Title: Murder on Monday
Author: Ann Purser
Publisher: Berkley Prime Crime [originally published 2002, this edition 2003]
This is the first in a series of cosy mysteries featuring a cleaner, Lois Meade, who works for a number of families in a small village in England. When a woman is cruelly murdered Lois, who has already shown an interest in volunteering for community police work, is well placed to find out information from her clients and pass it on to the police.
I do like it when books give a sense of place and the social structure and behaviour of the players in this story meant it dripped English-ness. Imagine one of those villages in Midsomer where the dozens of murders that happen all seem to be done in a more civilised way than would happen anywhere else. Although of course there’s lots of hidden emotions and dark passions lurking just under the surface.
I liked, but didn’t love, the characters. Lois is a wife and mother of three children as well as being a cleaner and amateur detective and is a solid lead character but a bit grim for me to be totally engaged by her. For most of the book I thought there was something not quite right about her and towards the end I realised it was her complete lack of friends. She has her immediate family and her clients but that’s it. As well as being odd I thought this probably created a few plot problems for the author because Lois didn’t really have anyone she talked things through with so there was a lot of thinking out loud and writing in notebooks which was a bit unsatisfactory after a while.
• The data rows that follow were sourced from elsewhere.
(** The run that tests [c] once and leaves the loop. *)
Lemma vnt_cfg_build_traces_witness :
  exists cfg, vnt_cfg_build sample = Done (Some cfg) /\
    finishes sample (0, VNT_IR_EDGE_STATEMENT) [Tests 4 true; Executes 5].
Proof.
  destruct (vnt_cfg_build sample) as [[cfg|]| |] eqn:E; vm_compute in E; try discriminate E.
  pose proof (vnt_cfg_build_traces sample 0 cfg sample_typed eq_refl) as H.
  exists cfg. split; [reflexivity|]. injection E as <-.
  specialize (H ltac:(vm_compute; reflexivity)). apply Forall2_cons in H as [H _].
  apply H. exists 3. cbn [blocks exit_block].
  eapply (path_step _ 2 1 _ [] 4); [reflexivity|by split|].
  eapply (path_step _ 1 4 _ [Tests 4 true] 3); [reflexivity|by exists true|].
  eapply (path_step _ 0 3 _ [Executes 5] 0); [reflexivity|by split|]. constructor.
Defined.
(* ===== verification/IrOptimize.v ===== *)
(** IrOptimize: the optimizer of src/compiler/ir.c: constant folding, constant
    propagation, the removal of code that cannot be reached, and the copy of what
    is left to a new array. The passes rewrite the array in place; nodes that are
    no longer linked stay in it until the copy. *)

From S2P Require Import Prelude Clib Ast Ir.
From Stdlib Require Import SpecFloat.

(** * Constants *)

(** [kind] and the member of the union it says. *)
Inductive HirConstant : Type :=
  | CONST_INTEGER (integer : Z)
  | CONST_BOOLEAN (boolean : bool)
  | CONST_FLOAT (floating : binary64).

(** The program and the counter [changed]. *)
Record Rewriter := { rw_ir : VntIrProgram; rw_changed : nat }.

Definition rewrite_ir (ir : VntIrProgram) (rw : Rewriter) : Rewriter :=
  {| rw_ir := ir; rw_changed := rw_changed rw |}.

(** [++*changed] *)
Definition note_change : St Rewriter unit :=
  modify (fun rw => {| rw_ir := rw_ir rw; rw_changed := S (rw_changed rw) |}).

Definition on_nodes {A} (m : St VntIrProgram A) : St Rewriter A := fun rw =>
  match m (rw_ir rw) with
  | Done (a, ir) => Done (a, rewrite_ir ir rw)
  | Fault => Fault
  | Stuck => Stuck
  end.

Definition get_node (i : nat) : St Rewriter VntIrNode := asks (fun rw => node_at (rw_ir rw) i).
Definition set_node (i : nat) (f : VntIrNode -> VntIrNode) : St Rewriter unit := on_nodes (update_node i f).

Definition hir_constant (ir : VntIrProgram) (index : nat) : outcome (option HirConstant) :=
  if node_count ir <=? index then Done None
  else
    n ← node_at ir index;
    match opcode n with
    | VNT_IR_INTEGER => x ← node_integer n; mret (Some (CONST_INTEGER x))
    | VNT_IR_BOOLEAN => b ← node_boolean n; mret (Some (CONST_BOOLEAN b))
    | VNT_IR_FLOAT => d ← node_floating n; mret (Some (CONST_FLOAT d))
    | _ => Done None
    end.

Definition constant_opcode (c : HirConstant) : VntIrOpcode :=
  match c with
  | CONST_INTEGER _ => VNT_IR_INTEGER
  | CONST_BOOLEAN _ => VNT_IR_BOOLEAN
  | CONST_FLOAT _ => VNT_IR_FLOAT
  end.

Definition constant_value (c : HirConstant) : VntIrValue :=
  match c with
  | CONST_INTEGER x => VAL_INTEGER x
  | CONST_BOOLEAN b => VAL_BOOLEAN b
  | CONST_FLOAT d => VAL_FLOATING d
  end.

(** The opcode and the payload of a node. *)
Definition with_payload (op : VntIrOpcode) (v : VntIrValue) (n : VntIrNode) : VntIrNode :=
  {| opcode := op; role := role n; operation := operation n; names := names n;
     type_name := type_name n; first_child := first_child n; last_child := last_child n;
     next_sibling := next_sibling n; child_count := child_count n; value := v |}.

Definition with_constant (c : HirConstant) (n : VntIrNode) : VntIrNode :=
  with_payload (constant_opcode c) (constant_value c) n.

(** The node becomes a literal, without children. *)
Definition literal_node (c : HirConstant) (n : VntIrNode) : VntIrNode :=
  with_children None None 0 (with_constant c n).

(** * Loops over siblings *)

(** [if (!m) return 0;] *)
Definition or_fail {A B} (m : St Rewriter (option A)) (k : A -> St Rewriter (option B))
    : St Rewriter (option B) :=
  o ← m;
  match o with
  | Some a => k a
  | None => mret None
  end.

Definition rw_fuel (rw : Rewriter) : nat := sibling_fuel (rw_ir rw).

(** [for (c = ...; c != VNT_IR_NO_NODE; c = ir->nodes[c].next_sibling)]: the link
    is read after the body. [None] is [return 0]. *)
Fixpoint loop_siblings {A} (fuel : nat) (body : nat -> A -> St Rewriter (option A))
    (c : option nat) (a : A) : St Rewriter (option A) :=
  match c with
  | None => mret (Some a)
  | Some i =>
      match fuel with
      | O => stuck
      | S f =>
          or_fail (body i a) (fun a =>
            n ← get_node i;
            loop_siblings f body (next_sibling n) a)
      end
  end.

(** The same where [next] is read before the body. *)
Fixpoint loop_siblings_saved {A} (fuel : nat) (body : nat -> A -> St Rewriter (option A))
    (c : option nat) (a : A) : St Rewriter (option A) :=
  match c with
  | None => mret (Some a)
  | Some i =>
      match fuel with
      | O => stuck
      | S f =>
          n ← get_node i;
          or_fail (body i a) (loop_siblings_saved f body (next_sibling n))
      end
  end.

(** * Folding *)

Definition isfinite (d : binary64) : bool :=
  match d with S754_infinity _ | S754_nan => false | _ => true end.

(** A result that is finite. *)
Definition finite (d : binary64) : option HirConstant :=
  if isfinite d then Some (CONST_FLOAT d) else None.

(** A result that does not overflow. *)
Definition no_overflow (z : Z) : option HirConstant :=
  if in_int64 z then Some (CONST_INTEGER z) else None.

Definition fold_unary (op : UnaryOperator) (a : HirConstant) : option HirConstant :=
  match op, a with
  | UNARY_NOT, CONST_BOOLEAN b => Some (CONST_BOOLEAN (negb b))
  | UNARY_NEGATE, CONST_INTEGER x => if (x =? INT64_MIN)%Z then None else Some (CONST_INTEGER (- x))
  | UNARY_NEGATE, CONST_FLOAT d => finite (SFopp d)
  | _, _ => None
  end.

Definition fold_integers (op : BinaryOperator) (x y : Z) : option HirConstant :=
  let defined := negb (y =? 0)%Z && negb ((x =? INT64_MIN)%Z && (y =? -1)%Z) in
  match op with
  | BINARY_ADD => no_overflow (x + y)
  | BINARY_SUBTRACT => no_overflow (x - y)
  | BINARY_MULTIPLY => no_overflow (x * y)
  | BINARY_DIVIDE => if defined then Some (CONST_INTEGER (Z.quot x y)) else None
  | BINARY_MODULO => if defined then Some (CONST_INTEGER (Z.rem x y)) else None
  | BINARY_EQUAL => Some (CONST_BOOLEAN (x =? y)%Z)
  | BINARY_NOT_EQUAL => Some (CONST_BOOLEAN (negb (x =? y)%Z))
  | BINARY_GREATER => Some (CONST_BOOLEAN (y <? x)%Z)
  | BINARY_LESS => Some (CONST_BOOLEAN (x <? y)%Z)
  | BINARY_GREATER_EQUAL => Some (CONST_BOOLEAN (y <=? x)%Z)
  | BINARY_LESS_EQUAL => Some (CONST_BOOLEAN (x <=? y)%Z)
  | BINARY_AND | BINARY_OR => None
  end.

Definition fold_booleans (op : BinaryOperator) (x y : bool) : option HirConstant :=
  match op with
  | BINARY_AND => Some (CONST_BOOLEAN (x && y))
  | BINARY_OR => Some (CONST_BOOLEAN (x || y))
  | BINARY_EQUAL => Some (CONST_BOOLEAN (Bool.eqb x y))
  | BINARY_NOT_EQUAL => Some (CONST_BOOLEAN (negb (Bool.eqb x y)))
  | _ => None
  end.

Definition fold_floats (op : BinaryOperator) (x y : binary64) : option HirConstant :=
  match op with
  | BINARY_ADD => finite (SFadd 53 1024 x y)
  | BINARY_SUBTRACT => finite (SFsub 53 1024 x y)
  | BINARY_MULTIPLY => finite (SFmul 53 1024 x y)
  | BINARY_DIVIDE => if SFeqb y (S754_zero false) then None else finite (SFdiv 53 1024 x y)
  | BINARY_EQUAL => Some (CONST_BOOLEAN (SFeqb x y))
  | BINARY_NOT_EQUAL => Some (CONST_BOOLEAN (negb (SFeqb x y)))
  | BINARY_GREATER => Some (CONST_BOOLEAN (SFltb y x))
  | BINARY_LESS => Some (CONST_BOOLEAN (SFltb x y))
  | BINARY_GREATER_EQUAL => Some (CONST_BOOLEAN (SFleb y x))
  | BINARY_LESS_EQUAL => Some (CONST_BOOLEAN (SFleb x y))
  | _ => None
  end.

(** [None] unless both constants have the same kind and the operation is folded. *)
Definition fold_binary (op : BinaryOperator) (a b : HirConstant) : option HirConstant :=
  match a, b with
  | CONST_INTEGER x, CONST_INTEGER y => fold_integers op x y
  | CONST_BOOLEAN x, CONST_BOOLEAN y => fold_booleans op x y
  | CONST_FLOAT x, CONST_FLOAT y => fold_floats op x y
  | _, _ => None
  end.

(** The node is replaced by a folded constant, if there is one. *)
Definition replace_folded (index : nat) (folded : option HirConstant) : St Rewriter bool :=
  match folded with
  | None => mret true
  | Some c =>
      _ ← set_node index (literal_node c);
      _ ← note_change;
      mret true
  end.

Definition operand_constant (index : option nat) : St Rewriter (option HirConstant) :=
  match index with
  | None => mret None
  | Some i => asks (fun rw => hir_constant (rw_ir rw) i)
  end.

Definition fold_unary_node (index : nat) : St Rewriter bool :=
  n ← get_node index;
  operand ← asks (fun rw => find_role (rw_ir rw) VNT_IR_EDGE_OPERAND (first_child n));
  value ← operand_constant operand;
  replace_folded index
    match value, unary_of_int (operation n) with
    | Some value, Some op => fold_unary op value
    | _, _ => None
    end.

Definition fold_binary_node (index : nat) (lhs rhs : option nat) : St Rewriter bool :=
  n ← get_node index;
  match lhs, rhs with
  | Some _, Some _ =>
      a ← operand_constant lhs;
      match a with
      | None => mret true
      | Some a =>
          b ← operand_constant rhs;
          replace_folded index
            match b, binary_of_int (operation n) with
            | Some b, Some op => fold_binary op a b
            | _, _ => None
            end
      end
  | _, _ => mret true
  end.

(** The recursion goes down the tree: its budget is the number of nodes. *)
Fixpoint hir_fold_node (fuel : nat) (index : nat) : St Rewriter bool :=
  match fuel with
  | O => stuck
  | S f =>
      n ← get_node index;
      siblings ← gets rw_fuel;
      operands ← loop_siblings siblings (fun c operands =>
        child ← get_node c;
        let operands := match role child with
                        | VNT_IR_EDGE_LEFT => (Some c, operands.2)
                        | VNT_IR_EDGE_RIGHT => (operands.1, Some c)
                        | _ => operands
                        end in
        ok ← hir_fold_node f c;
        mret (if (ok : bool) then Some operands else None)) (first_child n) (None, None);
      match operands with
      | None => mret false
      | Some (lhs, rhs) =>
          n ← get_node index;
          match opcode n with
          | VNT_IR_UNARY => fold_unary_node index
          | VNT_IR_BINARY => fold_binary_node index lhs rhs
          | _ => mret true
          end
      end
  end.

(** * Control flow *)

(** As in ir.c, where the index of the parent is not checked. *)
Definition hir_child_role (parent : nat) (r : VntIrEdgeRole) : St Rewriter (option nat) :=
  n ← get_node parent;
  asks (fun rw => find_role (rw_ir rw) r (first_child n)).

Definition statement_role (r : VntIrEdgeRole) : bool :=
  match r with
  | VNT_IR_EDGE_STATEMENT | VNT_IR_EDGE_THEN | VNT_IR_EDGE_ELSE | VNT_IR_EDGE_BODY => true
  | _ => false
  end.

Definition is_terminator (op : VntIrOpcode) : bool :=
  match op with VNT_IR_RETURN | VNT_IR_BREAK | VNT_IR_CONTINUE => true | _ => false end.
However there are a few characters, including a couple of members of the Police force, who have the potential to become more substantial players in future books.
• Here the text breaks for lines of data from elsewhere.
(* ===== verification/IrPasses.v ===== *)
(** IrPasses: the passes of the optimizer as functions on trees, the reference for
    the code that rewrites the array in place (IrOptimize). *)

From S2P Require Import Prelude Clib Ast Ir IrTrees IrAccess IrOptimize.

(** * Trees that passes work on *)

(** The order of the children, where it matters. Validation accepts them in any
    order, and declarations without a value; lowering gives this one. *)
Definition in_order (op : VntIrOpcode) (rs : list VntIrEdgeRole) : Prop :=
  match op with
  | VNT_IR_IF => exists n m, rs =
      VNT_IR_EDGE_CONDITION :: replicate n VNT_IR_EDGE_THEN ++ replicate m VNT_IR_EDGE_ELSE
  | VNT_IR_WHILE => exists n, rs = VNT_IR_EDGE_CONDITION :: replicate n VNT_IR_EDGE_BODY
  | VNT_IR_BINARY => rs = [VNT_IR_EDGE_LEFT; VNT_IR_EDGE_RIGHT]
  | VNT_IR_INDEX => rs = [VNT_IR_EDGE_OBJECT; VNT_IR_EDGE_INDEX]
  | VNT_IR_ASSIGN => rs = [VNT_IR_EDGE_TARGET; VNT_IR_EDGE_VALUE]
  | VNT_IR_VARIABLE_DECL => rs = [VNT_IR_EDGE_VALUE]
  | _ => True
  end.

Definition roles_of (hs : list hir) : list VntIrEdgeRole := map (fun h => l_role (hir_label h)) hs.

Inductive tidy : hir -> Prop :=
  | tidy_node l hs :
      literal_ok l -> in_order (l_opcode l) (roles_of hs) -> Forall tidy hs -> tidy (Hir l hs).

(** * Visiting children *)

Definition label_constant (l : Label) : option HirConstant :=
  match l_opcode l, l_value l with
  | VNT_IR_INTEGER, VAL_INTEGER x => Some (CONST_INTEGER x)
  | VNT_IR_BOOLEAN, VAL_BOOLEAN b => Some (CONST_BOOLEAN b)
  | VNT_IR_FLOAT, VAL_FLOATING d => Some (CONST_FLOAT d)
  | _, _ => None
  end.

Definition constant_of (h : hir) : option HirConstant := label_constant (hir_label h).

Definition payload_label (op : VntIrOpcode) (v : VntIrValue) (l : Label) : Label :=
  {| l_opcode := op; l_role := l_role l; l_operation := l_operation l; l_names := l_names l;
     l_type_name := l_type_name l; l_value := v |}.

Definition constant_label (c : HirConstant) (l : Label) : Label :=
  payload_label (constant_opcode c) (constant_value c) l.

Definition literal (c : HirConstant) (l : Label) : hir := Hir (constant_label c l) [].

Definition text_of (l : Label) : bytes := match l_value l with VAL_TEXT text => text | _ => [] end.

(** The children from left to right, with a state. *)
Definition visit {A} (f : hir -> A -> hir * A) : list hir -> A -> list hir * A :=
  fix go hs a :=
    match hs with
    | [] => ([], a)
    | h :: hs =>
        let (h', a) := f h a in
        let (hs', a) := go hs a in
        (h' :: hs', a)
    end.

(** * Folding *)

Definition fold_here (l : Label) (hs : list hir) : option HirConstant :=
  match l_opcode l, hs with
  | VNT_IR_UNARY, [a] =>
      match unary_of_int (l_operation l), constant_of a with
      | Some op, Some a => fold_unary op a
      | _, _ => None
      end
  | VNT_IR_BINARY, [a; b] =>
      match binary_of_int (l_operation l), constant_of a, constant_of b with
      | Some op, Some a, Some b => fold_binary op a b
      | _, _, _ => None
      end
  | _, _ => None
  end.

(** The state is the counter [changed]. *)
Fixpoint fold_hir (h : hir) (k : nat) : hir * nat :=
  match h with
  | Hir l hs =>
      let (hs, k) := visit fold_hir hs k in
      match fold_here l hs with
      | Some c => (literal c l, S k)
      | None => (Hir l hs, k)
      end
  end.

(** * Control flow *)

Fixpoint prune_children (terminated : list VntIrEdgeRole) (hs : list hir) (k : nat) : list hir * nat :=
  match hs with
  | [] => ([], k)
  | h :: hs =>
      let r := l_role (hir_label h) in
      if statement_role r && bool_decide (r ∈ terminated) then prune_children terminated hs (S k)
      else
        let (hs, k) := prune_children
          (if statement_role r && is_terminator (l_opcode (hir_label h)) then r :: terminated
           else terminated) hs k in
        (h :: hs, k)
  end.

Definition block_label (l : Label) : Label := payload_label VNT_IR_PROGRAM (l_value l) l.

(** The children in role [r], as statements. *)
Definition branch (r : VntIrEdgeRole) (hs : list hir) : list hir :=
  map (hir_role VNT_IR_EDGE_STATEMENT) (filter (fun h => l_role (hir_label h) = r) hs).

Definition boolean_of (h : hir) : option bool :=
  match constant_of h with Some (CONST_BOOLEAN b) => Some b | _ => None end.

(** A constant condition is replaced by the code it selects. *)
Definition select (l : Label) (hs : list hir) (k : nat) : Label * list hir * nat :=
  match l_opcode l, head hs with
  | VNT_IR_IF, Some c =>
      match boolean_of c with
      | Some b => (block_label l, branch (if b then VNT_IR_EDGE_THEN else VNT_IR_EDGE_ELSE) hs, S k)
      | None => (l, hs, k)
      end
  | VNT_IR_WHILE, Some c =>
      match boolean_of c with
      | Some false => (block_label l, [], S k)
      | _ => (l, hs, k)
      end
  | _, _ => (l, hs, k)
  end.

Fixpoint simplify_hir (h : hir) (k : nat) : hir * nat :=
  match h with
  | Hir l hs =>
      let (hs, k) := visit simplify_hir hs k in
      let '(l, hs, k) := select l hs k in
      let (hs, k) := prune_children [] hs k in
      (Hir l hs, k)
  end.

(** * Propagation *)

(** The constants known, and the counter. *)
Definition Known : Type := HirConstantEnvironment * nat.

Definition known_constant (env : HirConstantEnvironment) (name : bytes) : option HirConstant :=
  i ← hir_constant_find env name;
  snd <$> env !! i.

Definition forget (hs : list hir) (env : HirConstantEnvironment) : HirConstantEnvironment :=
  match head hs with
  | Some t => match l_opcode (hir_label t) with
              | VNT_IR_VARIABLE => hir_constant_invalidate env (text_of (hir_label t))
              | _ => []
              end
  | None => []
  end.

Definition is_reference (l : Label) : bool :=
  bool_decide (unary_of_int (l_operation l) = Some UNARY_REFERENCE).

Fixpoint subst_hir (h : hir) (s : Known) : hir * Known :=
  match h with
  | Hir l hs =>
      match l_opcode l with
      | VNT_IR_VARIABLE =>
          match known_constant s.1 (text_of l) with
          | Some c => (Hir (constant_label c l) hs, (s.1, S s.2))
          | None => (h, s)
          end
      | VNT_IR_CALL =>
          let (hs, s) := visit subst_hir hs s in
          (Hir l hs, ([], s.2))
      | VNT_IR_ASSIGN => (h, (forget hs s.1, s.2))
      | VNT_IR_UNARY =>
          if is_reference l then (h, s)
          else let (hs, s) := visit subst_hir hs s in (Hir l hs, s)
      | _ => let (hs, s) := visit subst_hir hs s in (Hir l hs, s)
      end
  end.

Fixpoint contains_call (h : hir) : bool :=
  match h with
  | Hir l hs => bool_decide (l_opcode l = VNT_IR_CALL) || existsb contains_call hs
  end.

(** Calls may change every variable. *)
Definition after_calls (h : hir * Known) : hir * Known :=
  (h.1, (if contains_call h.1 then [] else h.2.1, h.2.2)).

Definition is_block (h : hir) : bool := bool_decide (l_opcode (hir_label h) = VNT_IR_PROGRAM).

Definition is_branch (h : hir) : bool :=
  match l_role (hir_label h) with VNT_IR_EDGE_THEN | VNT_IR_EDGE_ELSE => is_block h | _ => false end.

(** What is known of the variable that [v] is assigned to. *)
Definition learn (l : Label) (v : option HirConstant) (env : HirConstantEnvironment)
    : HirConstantEnvironment :=
  match v with
  | Some c => hir_constant_remember env (text_of l) c
  | None => hir_constant_invalidate env (text_of l)
  end.

Fixpoint propagate_hir (h : hir) (s : Known) : hir * Known :=
  match h with
  | Hir l hs =>
      match l_opcode l with
      | VNT_IR_IF =>
          match hs with
          | [] => (h, ([], s.2))
          | c :: rest =>
              let (c, s) := subst_hir c s in
              let (rest, k) := visit (fun b k =>
                if is_branch b
                then let (b, s') := propagate_hir b (hir_constants_copy s.1, k) in (b, s'.2)
                else (b, k)) rest s.2 in
              (Hir l (c :: rest), ([], k))
          end
      | VNT_IR_WHILE | VNT_IR_ASM => (h, ([], s.2))
      | VNT_IR_FUNCTION =>
          match hs with
          | b :: rest =>
              if is_block b
              then let (b, s') := propagate_hir b ([], s.2) in
                   after_calls (Hir l (b :: rest), (s.1, s'.2))
              else after_calls (h, s)
          | [] => after_calls (h, s)
          end
      | VNT_IR_PROGRAM =>
          let (hs, s) := visit propagate_hir hs s in
          after_calls (Hir l hs, s)
      | VNT_IR_VARIABLE_DECL | VNT_IR_REASSIGN =>
          let (hs, s) := visit subst_hir hs s in
          after_calls (Hir l hs, (learn l (head hs ≫= constant_of) s.1, s.2))
      | VNT_IR_ASSIGN => after_calls (h, (forget hs s.1, s.2))
      | _ =>
          let (hs, s) := visit subst_hir hs s in
          after_calls (Hir l hs, s)
      end
  end.

(** * The whole optimizer *)

(** The statements of a block, from nothing known. *)
Definition propagate_block (h : hir) (k : nat) : hir * nat :=
  match h with
  | Hir l hs => let (hs, s) := visit propagate_hir hs ([], k) in (Hir l hs, s.2)
  end.

Definition round_hir (h : hir) (k : nat) : hir * nat :=
  let (h, k) := fold_hir h k in
  let (h, k) := propagate_block h k in
  let (h, k) := fold_hir h k in
  simplify_hir h k.

Fixpoint rounds_hir (rounds : nat) (h : hir) (k : nat) : hir * nat :=
  match rounds with
  | O => (h, k)
  | S rounds =>
      let (h', k') := round_hir h k in
      if k' =? k then (h', k') else rounds_hir rounds h' k'
  end.

Definition optimize_hir (h : hir) : hir * nat := rounds_hir VNT_IR_ROUNDS h 0.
The plot was well constructed and sensibly resolved although it seemed to take an awfully long time. The book takes place over many months and for the first few it seemed as if the Police did nothing but wait for Lois to find out something during her daily cleaning rounds. The point of allowing this much time to elapse was, I assume, to allow other parts of the story to unfold but it gave the investigation itself an air of unbelievability. This was at odds with the rest of the story elements, including Lois’ family dramas and day-to-day life in the village, which were all quite realistic.
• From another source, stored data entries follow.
(* ===== verification/IrPruning.v ===== *)
(** IrPruning: hir_prune_sequence drops the children that [prune_children] drops,
    by linking the ones that are kept.
    The first part: hir_fold_node computes [fold_hir]. *)

From S2P Require Import Prelude Clib Ast Ir IrTrees IrFacts IrAccess IrOptimize IrPasses.
From S2P Require Import IrPassesFacts IrRewrite.

(** * Constants *)

(** Reading the constant of a literal. *)
Lemma hir_constant_spec ir i n : nodes ir !! i = Some n -> literal_ok (label_of n) ->
  hir_constant ir i = Done (label_constant (label_of n)).
Proof.
  intros Hn Hlit. unfold hir_constant. destruct (Nat.leb_spec (node_count ir) i) as [H|_].
  { apply lookup_lt_Some in Hn. unfold node_count in H. lia. }
  rewrite (node_at_done _ _ _ Hn). cbn. unfold label_constant, literal_ok in *. cbn in *.
  unfold node_integer, node_boolean, node_floating.
  destruct (opcode n); try done; destruct Hlit as [x ->]; done.
Qed.

Lemma stored_constant ir t : stored ir t -> good (erase t) ->
  hir_constant ir (index t) = Done (constant_of (erase t)).
Proof.
  intros Hst Hg. destruct Hst as [i n ts Hn _ _]. apply good_node in Hg as (_ & Hlit & _).
  by apply hir_constant_spec.
Qed.

(** A node becomes a literal. *)
Lemma replace_folded_spec rw i n ts c :
  nodes (rw_ir rw) !! i = Some n -> stored (rw_ir rw) (Tree i (label_of n) ts) ->
  NoDup (indices (Tree i (label_of n) ts)) ->
  wp (replace_folded i c) rw (fun ok rw' => ok = true /\ exists t',
    rewritten (rw_ir rw) (rw_ir rw') (Tree i (label_of n) ts) t' /\
    (erase t', rw_changed rw') =
      match c with
      | Some c => (literal c (label_of n), S (rw_changed rw))
      | None => (Hir (label_of n) (map erase ts), rw_changed rw)
      end).
Proof.
  intros Hn Hst Hd. destruct c as [c|]; cbn [replace_folded].
  - eapply wp_set_node; [exact Hn|]. apply wp_bind, wp_modify, wp_ret. split; [done|].
    exists (Tree i (label_of (literal_node c n)) []). split; [|done]. cbn [rw_ir rewrite_ir].
    apply rewritten_node; auto 10.
  - apply wp_ret. split; [done|]. exists (Tree i (label_of n) ts). split; [|done]. by apply rewritten_refl.
Qed.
It would need a dash or three of humour for me to be thoroughly enchanted by the book but it was certainly entertaining and I liked its authenticity. I’ll look for the next in the series on another occasion when I need to take a break from the darker stuff that occupies most of my reading hours.
My rating 3/5
According to Fantastic Fiction there are 8 more Lois Meade mysteries so far (after the days of the week Purser wisely moves on to numbers which won’t run out)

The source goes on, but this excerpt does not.